Comment by darqis

3 days ago

I don't understand why no one or barely anyone is using graphql. It's the evolution of all that REST crap.

  query ($name: String!) {
    greeting(where: {name: $name}) {
      response
    }
  }

or

  mutation ($input: CreatePostInput!) {
    createPost(input: $input) {
      id
      createTime
      title
      content
      tags {
        id
        slug
        name
      }
      
    }
  }

and so on, instead of having to manually glue together responses and relations.

It's literally SQL over the wire without needed to write SQL.

The payload is JSON, the response is JSON. EZ.

I've not done much with GraphQL myself, but a lot of my colleagues have and have all sworn off it except in very specific circumstances.

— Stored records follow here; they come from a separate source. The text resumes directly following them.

(** A fresh zeroed page [p] installed as table [PDX va]. *)
Lemma pt_add_table m m' d l p va :
  pt_ok m d (p :: l) -> kpage p -> p ∉ l -> has_flag (pde_at m d (PDX va)) PTE_P = false ->
  pde_at m' d (PDX va) = Z.lor (V2P p) 7 ->
  (forall i, 0 <= i < 1024 -> i <> PDX va -> pde_at m' d i = pde_at m d i) ->
  (forall x, in_page p x -> m' x = 0) ->
  (forall x, ~ in_page p x -> ~ in_page d x -> m' x = m x) ->
  pt_ok m' d l /\ pte_addr m' d va = Some (p + 4 * PTX va) /\
  (forall va', pte_of m' d va' = pte_of m d va') /\
  (forall va' a, pte_addr m d va' = Some a -> pte_addr m' d va' = Some a) /\
  (forall x, in_tables m' d x -> in_tables m d x \/ in_page p x).
Proof.
  intros (Hd & Hdl & Ht & Hinj) Hp Hpl Hno Hnew Hold Hzero Hsame.
  assert (p <> d) as Hpd by set_solver.
  assert (table_at m' d (PDX va) = p) as Htn.
  { unfold table_at. rewrite Hnew. apply PTE_ADDR_V2P; [done|lia]. }
  assert (has_flag (pde_at m' d (PDX va)) PTE_P = true) as Hpn.
  { rewrite Hnew, has_flag_P, lor_odd. apply orb_true_r. }
  assert (forall i, present m' d i -> i = PDX va \/ (i <> PDX va /\ present m d i /\ table_at m' d i = table_at m d i)) as Hcase.
  { intros i [Hi Hpi]. destruct (decide (i = PDX va)) as [->|Hne]; [by left|right].
    unfold present, table_at. rewrite <- Hold by done. done. }
  assert (forall va' a, pte_addr m d va' = Some a -> pte_addr m' d va' = Some a) as Haddr.
  { intros va' a. unfold pte_addr. destruct (has_flag (pde_at m d (PDX va')) _) eqn:E; [|done].
    intros [= <-]. assert (PDX va' <> PDX va) by congruence. unfold table_at.
    rewrite !Hold by (done || apply PDX_range). by rewrite E. }
  split_and!; [| | |done|].
  4:{ intros x [Hx|(i & Hi & Hx)]; [left; by left|]. destruct (Hcase i Hi) as [->|(Hne & Hi' & E)].
      - right. by rewrite Htn in Hx.
      - left. right. exists i. by rewrite <- E. }
  - split_and!; [done|set_solver| |].
    + intros i Hi. destruct (Hcase i Hi) as [->|(Hne & Hi' & ->)]; [rewrite Htn; set_solver|].
      destruct (Ht i Hi') as (? & ? & ?). set_solver.
    + assert (forall i, i <> PDX va -> present m d i -> table_at m d i <> p) as Hnp.
      { intros i _ Hi E. destruct (Ht i Hi) as (_ & Hin & _). rewrite E in Hin. set_solver. }
      intros i j Hi Hj Hij. destruct (Hcase i Hi) as [->|(Hne & Hi' & ->)],
        (Hcase j Hj) as [->|(Hne' & Hj' & ->)]; rewrite ?Htn; auto. by apply not_eq_sym, Hnp.
  - unfold pte_addr. by rewrite Hpn, Htn.
  - intros va'. unfold pte_of. destruct (pte_addr m d va') as [a|] eqn:Ha.
    + rewrite (Haddr _ _ Ha). unfold pte_addr in Ha.
      destruct (has_flag (pde_at m d (PDX va')) _) eqn:E; [|done]. injection Ha as <-.
      assert (present m d (PDX va')) as Hpr by (split; [apply PDX_range|done]).
      destruct (Ht _ Hpr) as (Hk & Hnl & Hnd). pose proof (PTX_range va').
      apply ld32_ext. intros x Hx.
      assert (in_page (table_at m d (PDX va')) x) as Hxp by (unfold in_page, PGSIZE; lia).
      apply Hsame; intros Hx'.
      * apply (kpage_disjoint (table_at m d (PDX va')) p x); try done. set_solver.
      * by apply (kpage_disjoint (table_at m d (PDX va')) d x).
    + unfold pte_addr in Ha. destruct (has_flag (pde_at m d (PDX va')) _) eqn:E; [done|].
      unfold pte_addr. destruct (has_flag (pde_at m' d (PDX va')) _) eqn:E'; [|done].
      destruct (decide (PDX va' = PDX va)) as [Ev|Hne].
      * rewrite Ev, Htn. pose proof (PTX_range va'). unfold ld32.
        rewrite !Hzero by (unfold in_page, PGSIZE; lia). done.
      * rewrite Hold in E' by (done || apply PDX_range). congruence.
Qed.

My impression is that it's far too flexible. Connecting it up to a database means you're essentially running arbitrary SQL queries, which means whoever is writing the GraphQL queries also needs to know how those queries will get translated to SQL, and therefore what the database structure/performance characteristics are going to be. That's a pain if you're using GraphQL internally and now your queries are spread out, potentially just multiple codebases. But if you exclude the GraphQL API publicly, now you don't even know what the queries are that people are going to want to use.

Mostly these days we use RPC-style APIs for internal APIs where we can control everything and be really precise about what gets called when and where. And then more "traditional" REST/resource-oriented endpoints for public APIs where we might have more general queries.